Aussi ferme que Merkel en 2013?
« Si de telles pratiques étaient confirmées, elle les considèrerait comme totalement inacceptables », avait réagi Angela Merkel dans un communiqué. « Entre des amis proches et des pays partenaires (…), une telle surveillance d’un chef de gouvernement ne saurait exister. Ce serait un coup sérieux porté à la confiance. (…) de telles pratiques devraient cesser immédiatement ». Une fermeté proportionnelle au choc ressenti en Allemagne après les révélations de l’ancien consultant de la NSA, Edward Snowden.

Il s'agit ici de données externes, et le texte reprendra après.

Lemma area_to_sq_m_units_witness :
  area_to_sq_m 0.25 "एकड़" = 0.25 * 4046.8564224
  /\ area_to_sq_m 0.25 "हेक्टेयर" = 0.25 * 10000.0
  /\ area_to_sq_m 0.25 "m²" = 0.25
  /\ ("bigha" <> "एकड़" /\ "bigha" <> "हेक्टेयर" /\ "bigha" <> "m²"
      /\ area_to_sq_m 0.25 "bigha" = 0.25).
Proof.
  destruct (area_to_sq_m_units 0.25) as (Hacre & Hhectare & Hm2 & Hother).
  split; [exact Hacre |]. split; [exact Hhectare |]. split; [exact Hm2 |].
  split; [discriminate |]. split; [discriminate |]. split; [discriminate |].
  apply Hother; discriminate.
Defined.

(** C10: for a soil type among the three keys and a stage among the four
    keys, and all real vwc, target_low, area, tmin, tmax,
    [irrigation_need_liters] returns: the three lookups succeed, the
    divisor max(target_low, 1e-6) is strictly positive, and the square root
    receives td = max(tmax - tmin, 0) >= 0.  For a soil type or a stage
    outside those keys it raises [KeyError]. *)
Theorem irrigation_need_liters_total
    (soil stage : string) (vwc target_low area_m2 tmin tmax : R) :
  (soil ∈ dom SOIL_RAW_MM_PER_M -> stage ∈ dom ROOT_DEPTH_M ->
   returns (dict_get ROOT_DEPTH_M stage)
   /\ returns (dict_get SOIL_RAW_MM_PER_M soil)
   /\ returns (dict_get KC_STAGE stage)
   /\ returns (irrigation_need_liters soil stage vwc target_low area_m2
                                      tmin tmax))
  /\ (0 < py_max target_low 1e-6
      /\ returns (py_div (py_max (target_low - vwc) 0.0)
                         (py_max target_low 1e-6)))
  /\ (0 <= py_max (tmax - tmin) 0
      /\ returns (math_sqrt (py_max (tmax - tmin) 0)))
  /\ (soil ∉ dom SOIL_RAW_MM_PER_M \/ stage ∉ dom ROOT_DEPTH_M ->
      irrigation_need_liters soil stage vwc target_low area_m2 tmin tmax
      = Raise KeyError).
Proof.
  split; [| split; [| split]].
  - intros Hsoil Hstage.
    destruct (soil_lookup soil Hsoil) as (raw & Hraw & _).
    destruct (stage_lookups stage Hstage) as (root & kc & Hroot & Hkc & _).
    unfold returns.
    rewrite (dict_get_Some _ _ _ Hroot), (dict_get_Some _ _ _ Hraw),
            (dict_get_Some _ _ _ Hkc).
    rewrite (irrigation_need_liters_eq _ _ _ _ _ _ _ _ _ _ Hraw Hroot Hkc).
    repeat split; eexists; reflexivity.
  - rewrite !py_max_Rmax.
    pose proof (deficit_denominator_pos target_low) as Hden.
    split; [exact Hden |].
    unfold returns. rewrite py_div_nonzero by lra. eauto.
  - rewrite py_max_Rmax.
    pose proof (Rmax_r (tmax - tmin) 0) as Htd.
    split; [exact Htd |].
    unfold returns. rewrite math_sqrt_nonneg by exact Htd. eauto.
  - apply irrigation_need_liters_KeyError.
Qed.
(** * partition.py: decoding of MBR/EBR, GPT and BSD disklabel tables

    A shallow embedding of [partition.py] and the properties of its three
    table readers.  Python objects become records, the file object and the
    interpreter's standard output become an explicit [world] threaded
    through a small state-and-exception monad, and every Python exception
    the code can meet is a constructor of [exn]. *)

From Stdlib Require Import ZArith List String Lia Bool QArith.
From Stdlib.Strings Require Import Byte Ascii.
From stdpp Require Import gmap strings list pretty.

Local Open Scope Z_scope.

(** ** Bytes and [struct] decoding *)

Abbreviation bytes := (list byte).

#[global] Instance byte_eq_dec : EqDecision byte := Byte.byte_eq_dec.

Definition byte_val (b : byte) : Z := Z.of_N (Byte.to_N b).

(** [struct] codes [B], [H], [L], [Q] under the ["<"] prefix: unsigned,
    little-endian, standard sizes 1, 2, 4, 8. *)
Fixpoint unpack_uint (bs : bytes) : Z :=
  match bs with
  | [] => 0
  | b :: rest => byte_val b + 256 * unpack_uint rest
  end.

(** [data[off : off + len]] *)
Definition slice (off len : nat) (bs : bytes) : bytes := take len (drop off bs).

(** [struct] code [3p], a Pascal string: the first byte is a length, capped
    by the two bytes that follow. *)
Definition unpack_pascal (bs : bytes) : bytes :=
  match bs with
  | [] => []
  | n :: rest => take (Nat.min (Z.to_nat (byte_val n)) (length rest)) rest
  end.

Definition zeros (n : nat) : bytes := replicate n x00.

(** A byte literal such as [b"EFI PART"]. *)
Definition b_ (s : string) : bytes := list_byte_of_string s.

(** ** Exceptions *)

Inductive exn : Type :=
| MBRMissing (msg : string)
| MBRError (msg : string)
| GPTMissing (msg : string)
| GPTError (msg : string)
| DisklabelMissing (msg : string)
| DisklabelError (msg : string)
| DiskException (msg : string)
| struct_error (msg : string)
| NameError (msg : string)
| AttributeError (msg : string)
| UnicodeDecodeError (msg : string)
| RecursionError (msg : string)
| RuntimeError (msg : string)
| IOError (msg : string)
| OverflowError (msg : string)
| ValueError (msg : string)
| IndexError (msg : string).

#[global] Instance exn_eq_dec : EqDecision exn.
Proof. solve_decision. Defined.

(** [class MBRMissing(MBRError)], and likewise for the other two schemes:
    [except XError] also catches [XMissing]. *)
Definition isinstance_MBRMissing (e : exn) : bool :=
  match e with MBRMissing _ => true | _ => false end.
Definition isinstance_MBRError (e : exn) : bool :=
  match e with MBRMissing _ | MBRError _ => true | _ => false end.
Definition isinstance_GPTMissing (e : exn) : bool :=
  match e with GPTMissing _ => true | _ => false end.
Definition isinstance_GPTError (e : exn) : bool :=
  match e with GPTMissing _ | GPTError _ => true | _ => false end.
Definition isinstance_DisklabelMissing (e : exn) : bool :=
  match e with DisklabelMissing _ => true | _ => false end.
Definition isinstance_DisklabelError (e : exn) : bool :=
  match e with DisklabelMissing _ | DisklabelError _ => true | _ => false end.
Definition isinstance_IOError (e : exn) : bool :=
  match e with IOError _ => true | _ => false end.

Inductive result (A : Type) : Type :=
| Ok (a : A)
| Raise (e : exn).
Arguments Ok {A} a.
Arguments Raise {A} e.

Definition is_Ok {A} (r : result A) : Prop :=
  match r with Ok _ => True | Raise _ => False end.

(** ** The interpreter's world: open files, standard output, I/O log *)

Definition handle := nat.
(** X14.  With an included instrument and an engine that returns, the
    provider is asked first, the engine is called once on what the
    provider returned, and its result becomes the VaR result of the
    page. *)
Theorem successful_calculation_stores_result file (st : PageState)
    (log : list Effect) inst active data results :
  List.filter included (instruments st) = inst :: active ->
  Provider.getHistoricalData Date_parse file (inst :: active) = Ok data ->
  calculateVaR (inst :: active) data (simulationMethod st) = Ok results ->
  runCalculation file (st, log) =
    (Ok tt,
     ({| simulationMethod := simulationMethod st;
         instruments := instruments st;
         varResults := Some results;
         isCalculating := false |},
      log ++ [CallGetHistoricalData (inst :: active);
              CallCalculateVaR (inst :: active) data (simulationMethod st)])).
Proof.
  intros Hactive Hdata Hengine.
  rewrite runCalculation_outcome. cbv zeta.
  by rewrite Hactive, Hdata, Hengine.
Qed.
End CalculationProperties.

Section InstrumentListProperties.
Import JS Page.
Context {Extra VaRResult Fault : Type}.

Abbreviation PageState := (@PageState Extra VaRResult).
Abbreviation Effect := (@Effect Extra).
Abbreviation NewInstrument := (@NewInstrument Extra).
Abbreviation addInstrument := (@addInstrument Extra VaRResult Fault).
Abbreviation removeInstrument := (@removeInstrument Extra VaRResult Fault).
Abbreviation toggleInstrument := (@toggleInstrument Extra VaRResult Fault).

(** The page state and the instrument list a handler leaves behind. *)
Abbreviation stateAfter m st log := (fst (snd (m (st, log)))).
Abbreviation after m st log := (instruments (stateAfter m st log)).

Lemma filter_unknown_id id0 (l : list (Instrument Extra)) :
  id0 ∉ id <$> l ->
  List.filter (fun inst => negb (String.eqb (id inst) id0)) l = l.
Proof.
  induction l as [|inst l IH]; [done|].
  rewrite fmap_cons, not_elem_of_cons. intros [Hne Hnin]. simpl.
  destruct (String.eqb_spec (id inst) id0) as [Heq|_]; [done|].
  simpl. by rewrite IH.
Qed.

(** X15.  [removeInstrument] takes out every instrument with the given
    id and nothing else, keeping the others in their order; for an id
    that no instrument has, the list stays as it is. *)
Theorem removeInstrument_by_id (st : PageState) (log : list Effect)
    (id0 : string) :
  (forall inst,
     inst ∈ after (removeInstrument id0) st log <->
     inst ∈ instruments st /\ id inst <> id0) /\
  after (removeInstrument id0) st log `sublist_of` instruments st /\
  (id0 ∉ id <$> instruments st ->
   after (removeInstrument id0) st log = instruments st).
Proof.
  unfold Page.removeInstrument. run_handler. split_and!.
  - intros inst. rewrite !list_elem_of_In, List.filter_In.
    destruct (String.eqb_spec (id inst) id0); simpl; intuition congruence.
  - induction (instruments st) as [|inst l IH]; simpl; [done|].
    destruct (negb _); [by apply sublist_skip|by apply sublist_cons].
  - apply filter_unknown_id.
Qed.

(** X16.  Toggling an instrument twice gives the list back. *)
Theorem toggleInstrument_twice (st : PageState) (log log' : list Effect)
    (id0 : string) :
  after (toggleInstrument id0)
    (stateAfter (toggleInstrument id0) st log) log'
  = instruments st.
Proof.
  unfold Page.toggleInstrument. run_handler.
  induction (instruments st) as [|inst l IH]; [done|].
  cbn [List.map]. rewrite IH. f_equal.
  destruct (String.eqb (id inst) id0) eqn:Heq; cbn [id]; rewrite Heq; [|done].
  destruct inst as [i s e inc]. cbn. by rewrite negb_involutive.
Qed.

(** X17.  Adding an instrument under an id that no instrument has, and
    removing that id again, gives the list back, whichever render the
    add handler belongs to and whether it appended or refused. *)
Theorem add_then_remove (st : PageState) (log log' : list Effect)
    (rendered : list (Instrument Extra)) (uuid : string)
    (instrument : NewInstrument) :
  uuid ∉ id <$> instruments st ->
  after (removeInstrument uuid)
    (stateAfter (addInstrument rendered uuid instrument) st log) log'
  = instruments st.
Proof.
  intros Hid.
  destruct (decide (new_symbol instrument ∈ symbol <$> rendered))
    as [Hin|Hnin].
  - rewrite addInstrument_existing by done.
    unfold Page.removeInstrument. run_handler.
    by apply filter_unknown_id.
  - assert (after (addInstrument rendered uuid instrument) st log =
              instruments st ++
                [{| id := uuid; symbol := new_symbol instrument;
                    extra := new_extra instrument; included := true |}])
      as Hadd by (by apply addInstrument_fresh).
    unfold Page.removeInstrument. run_handler.
    rewrite Hadd, List.filter_app, filter_unknown_id by done.
    simpl. by rewrite String.eqb_refl, app_nil_r.
Qed.

(** X18.  An instrument whose symbol the render of the handler does not
    show goes to the end of the list as it then is, switched on: the
    instruments the next calculation runs on are those of before,
    followed by the new one. *)
Theorem added_instrument_is_active (st : PageState) (log : list Effect)
    (rendered : list (Instrument Extra)) (uuid : string)
    (instrument : NewInstrument) :
  new_symbol instrument ∉ symbol <$> rendered ->
  List.filter included
    (after (addInstrument rendered uuid instrument) st log) =
    List.filter included (instruments st) ++
      [{| id := uuid; symbol := new_symbol instrument;
          extra := new_extra instrument; included := true |}].
Proof.
  intros Hsym.
  assert (after (addInstrument rendered uuid instrument) st log =
            instruments st ++
              [{| id := uuid; symbol := new_symbol instrument;
                  extra := new_extra instrument; included := true |}])
    as -> by (by apply addInstrument_fresh).
  by rewrite List.filter_app.
Qed.
End InstrumentListProperties.

(** ** The further properties on the sample sources *)

Section FurtherSamples.
Import JS Provider Page Sample.

Lemma reversed_threeDays_parsed :
  parseCsvData Date_parse_iso (Readable (fileOf header (rev threeDays))) =
    Ok (<["A" := threeDaysHistory]> ∅).
Proof. vm_compute. reflexivity. Qed.

Lemma sameDay_parsed :
  parseCsvData Date_parse_iso (Readable (fileOf header sameDay)) =
    Ok (<["A" := [day 19723 100; day 19723 200; day 19724 300]]> ∅).
Proof. vm_compute. reflexivity. Qed.

Lemma threeDays_series :
  getHistoricalData Date_parse_iso (Readable (fileOf header threeDays))
    [instrumentA] = Ok threeDaysSeries.
Proof. vm_compute. reflexivity. Qed.

Lemma sameDay_observations :
  observations Date_parse_iso "A" (drop 1 (split LF (fileOf header sameDay)))
  = [day 19723 100; day 19723 200; day 19724 300].
Proof. vm_compute. reflexivity. Qed.

Lemma parsed_history_is_chronological_witness :
  StronglySorted notAfter threeDaysHistory.
Proof.
  apply (parsed_history_is_chronological Date_parse_iso
           (fileOf header (rev threeDays)) (<["A" := threeDaysHistory]> ∅)
           "A" threeDaysHistory).
  - apply reversed_threeDays_parsed.
  - apply lookup_insert_eq.
  - repeat constructor; by eexists.
Defined.

Lemma parsed_symbols_come_from_complete_rows_witness :
  (is_Some ((<["A" := threeDaysHistory]> ∅ : gmap string (list PriceRecord))
              !! "B") <->
   exists row,
     row ∈ drop 1 (split LF (fileOf header threeDays)) /\
     namesSymbol "B" row) /\
  (<["A" := threeDaysHistory]> ∅ : gmap string (list PriceRecord)) !! "B"
    <> Some [].
Proof.
  apply (parsed_symbols_come_from_complete_rows Date_parse_iso
           (fileOf header threeDays) (<["A" := threeDaysHistory]> ∅) "B").
  vm_compute. reflexivity.
Defined.

Lemma series_length_from_rows_witness :
  exists series,
    threeDaysSeries !! symbol instrumentA = Some series /\
    length series =
      (length (filter (namesSymbol (symbol instrumentA))
                 (drop 1 (split LF (fileOf header threeDays)))) - 1)%nat.
Proof.
  apply (series_length_from_rows Date_parse_iso (fileOf header threeDays)
           [instrumentA] instrumentA threeDaysSeries).
  - apply list_elem_of_here.
  - apply threeDays_series.
Defined.

Lemma chronological_rows_keep_their_order_witness :
  [day 19723 100; day 19723 200; day 19724 300] =
    observations Date_parse_iso "A"
      (drop 1 (split LF (fileOf header sameDay))).
Proof.
  apply (chronological_rows_keep_their_order Date_parse_iso
           (fileOf header sameDay)
           (<["A" := [day 19723 100; day 19723 200; day 19724 300]]> ∅) "A").
  - apply sameDay_parsed.
  - apply lookup_insert_eq.
  - rewrite sameDay_observations.
    repeat (first [apply SSorted_nil | apply SSorted_cons
                  | apply List.Forall_nil | apply List.Forall_cons]);
      (eexists _, _; split_and!;
         [reflexivity|reflexivity|apply Z.leb_le; reflexivity]).
Defined.

Lemma first_line_is_never_parsed_witness :
  parseCsvData Date_parse_iso (Readable (fileOf header threeDays)) =
  parseCsvData Date_parse_iso
    (Readable (fileOf "2023-12-31,A,99" threeDays)).
Proof.
  apply (first_line_is_never_parsed Date_parse_iso header
           "2023-12-31,A,99" threeDays).
  - reflexivity.
  - reflexivity.
  - repeat constructor.
Defined.

Lemma further_columns_are_ignored_witness :
  parseCsvData Date_parse_iso
    (Readable (fileOf header
       (["2024-01-01,A,100"]
          ++ ("2024-01-02,A,105" +:+ String COMMA "close,USD")
          :: ["2024-01-03,A,98.7"])))
  = parseCsvData Date_parse_iso
      (Readable (fileOf header
         (["2024-01-01,A,100"] ++ "2024-01-02,A,105"
            :: ["2024-01-03,A,98.7"]))).
Proof.
  apply (further_columns_are_ignored Date_parse_iso header
           ["2024-01-01,A,100"] "2024-01-02,A,105" "close,USD"
           ["2024-01-03,A,98.7"]).
  - reflexivity.
  - repeat constructor.
  - reflexivity.
  - by eexists.
Defined.

Lemma rows_of_other_symbols_do_not_matter_witness :
  (<["B" := [((8 - 7) / 7)%float]]> threeDaysSeries
     : gmap string (list number)) !! "A"
  = (<["B" := []]> threeDaysSeries : gmap string (list number)) !! "A".
Proof.
  apply (rows_of_other_symbols_do_not_matter Date_parse_iso header
           ["2024-01-01,A,100"; "2024-01-01,B,7"] "2024-01-02,B,8"
           ["2024-01-02,A,105"; "2024-01-03,A,98.7"]
           [instrumentA; instrumentB]
           (<["B" := [((8 - 7) / 7)%float]]> threeDaysSeries)
           (<["B" := []]> threeDaysSeries) "A").
  - reflexivity.
  - repeat constructor.
  - discriminate.
  - vm_compute. reflexivity.
  - vm_compute. reflexivity.
Defined.

Lemma nan_price_spoils_adjacent_returns_witness :
  exists r,
    calculateDailyReturns [day 0 100; day 1 nan; day 2 5] !! 1%nat = Some r /\
    (isNaN (price (day 1 nan)) = true -> isNaN r = true) /\
    (isNaN (price (day 2 5)) = true ->
     if strict_eq (price (day 1 nan)) 0%float then r = 0%float
     else isNaN r = true).
Proof.
  apply (nan_price_spoils_adjacent_returns
           [day 0 100; day 1 nan; day 2 5] 1 (day 1 nan) (day 2 5)).
  - reflexivity.
  - reflexivity.
Defined.

Lemma entries_depend_on_symbols_only_witness :
  (<["B" := []]> threeDaysSeries : gmap string (list number)) !! "A"
  = (<["B" := []]> threeDaysSeries : gmap string (list number)) !! "A".
Proof.
  apply (entries_depend_on_symbols_only Date_parse_iso
           (Readable (fileOf header threeDays))
           [instrumentA; instrumentB]
           [instrumentB; instrumentA; instrumentB]
           (<["B" := []]> threeDaysSeries) (<["B" := []]> threeDaysSeries)
           "A").
  - intros s. cbn. rewrite !elem_of_cons. tauto.
  - vm_compute. reflexivity.
  - vm_compute. reflexivity.
Defined.

Lemma engine_fault_keeps_previous_result_witness :
  runCalculation Date_parse_iso flatEngine
    (Readable (fileOf header threeDays)) (pageWithA "monte-carlo", []) =
    (Ok tt,
     ({| simulationMethod := "monte-carlo";
         instruments := [instrumentA; instrumentB];
         varResults := Some 1.5%float;
         isCalculating := false |},
      [] ++ [CallGetHistoricalData [instrumentA];
             CallCalculateVaR [instrumentA] threeDaysSeries "monte-carlo";
             ConsoleError; Toast "Calculation Error"])).
Proof.
  apply (engine_fault_keeps_previous_result Date_parse_iso flatEngine
           (Readable (fileOf header threeDays)) (pageWithA "monte-carlo") []
           instrumentA [] threeDaysSeries "unknown method").
  - reflexivity.
  - apply threeDays_series.
  - reflexivity.
Defined.
Lemma elem_of_group_rows_final files header r :
  r ∈ group_rows_final urlparse_netloc index_name min_year max_year only_terms
        do_dedup files header →
  row_kept min_year max_year only_terms r = true ∧
  ∃ f rec, f ∈ files ∧ header_of f = header ∧ rec ∈ parse_ris_file (content f) ∧
    r = set_group header
          (record_to_row urlparse_netloc index_name (path_name f) rec).
Proof.
  unfold group_rows_final.
  intros [Hr Hkept]%group_result_filtered. split; [done|].
  apply elem_of_group_frame in Hr as (f & rec & Hf & Hrec & ->).
  unfold files_of in Hf. apply list_elem_of_In, filter_In in Hf as [Hf Hh].
  apply bool_decide_eq_true in Hh. exists f, rec.
  split_and!; [by apply list_elem_of_In|done..].
Qed.

(** The article rows of a block are the rows of the group. *)
Lemma filter_group_block files header :
  List.filter is_article_row
    (group_block urlparse_netloc index_name min_year max_year only_terms
       do_dedup files header)
  = sheet_row_of <$> group_rows_final urlparse_netloc index_name min_year
                       max_year only_terms do_dedup files header.
Proof.
  unfold group_block. cbn [List.filter]. 
  change (is_article_row (header_sheet_row header)) with false. cbv iota.
  rewrite List.filter_app. cbn [List.filter].
  change (is_article_row blank_sheet_row) with false. cbv iota.
  rewrite app_nil_r.
  assert (∀ r, r ∈ group_rows_final urlparse_netloc index_name min_year max_year
                     only_terms do_dedup files header →
               is_article_row (sheet_row_of r) = true) as Hrows.
  { intros r (_ & f & rec & _ & _ & _ & ->)%elem_of_group_rows_final.
    unfold is_article_row. cbn.
    pose proof (index_label_nonempty urlparse_netloc rec index_name) as Hne.
    by destruct (index_from_record urlparse_netloc rec index_name). }
  revert Hrows. generalize (group_rows_final urlparse_netloc index_name min_year
    max_year only_terms do_dedup files header). intros l Hl.
  induction l as [|r l IH]; [done|]. cbn [fmap list_fmap List.filter].
  rewrite (Hl r) by left. f_equal. apply IH. intros r' Hr'. apply Hl. by right.
Qed.

Lemma length_group_block files header :
  length (group_block urlparse_netloc index_name min_year max_year only_terms
            do_dedup files header)
  = length (group_rows_final urlparse_netloc index_name min_year max_year
              only_terms do_dedup files header) + 2.
Proof. unfold group_block. cbn. rewrite length_app, length_fmap. cbn. lia. Qed.

Lemma length_group_rows_filtered files header :
  length (group_rows_filtered urlparse_netloc index_name min_year max_year
            only_terms files header)
  ≤ length (group_rows_parsed urlparse_netloc index_name files header).
Proof.
  unfold group_rows_filtered. rewrite apply_filters_row_kept.
  apply sublist_length, filter_sublist.
Qed.

End more_orchestrator_rows.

Ce mardi soir, Nicolas Sarkozy, l’un des trois présidents successifs écoutés par les Etats-Unis, semble déjà utiliser la même tonalité. Interrogé par l’AFP, l’entourage du président du parti Les Républicains a jugé qu’il s’agissait de « méthodes inacceptables en règle générale et plus particulièrement entre alliés ». Pas de réaction du côté des proches de Jacques Chirac, concerné aussi par les oreilles indiscrètes de la NSA à l’Elysée. Celle de François Hollande sera décortiquée, alors que la Maison-Blanche nie en bloc.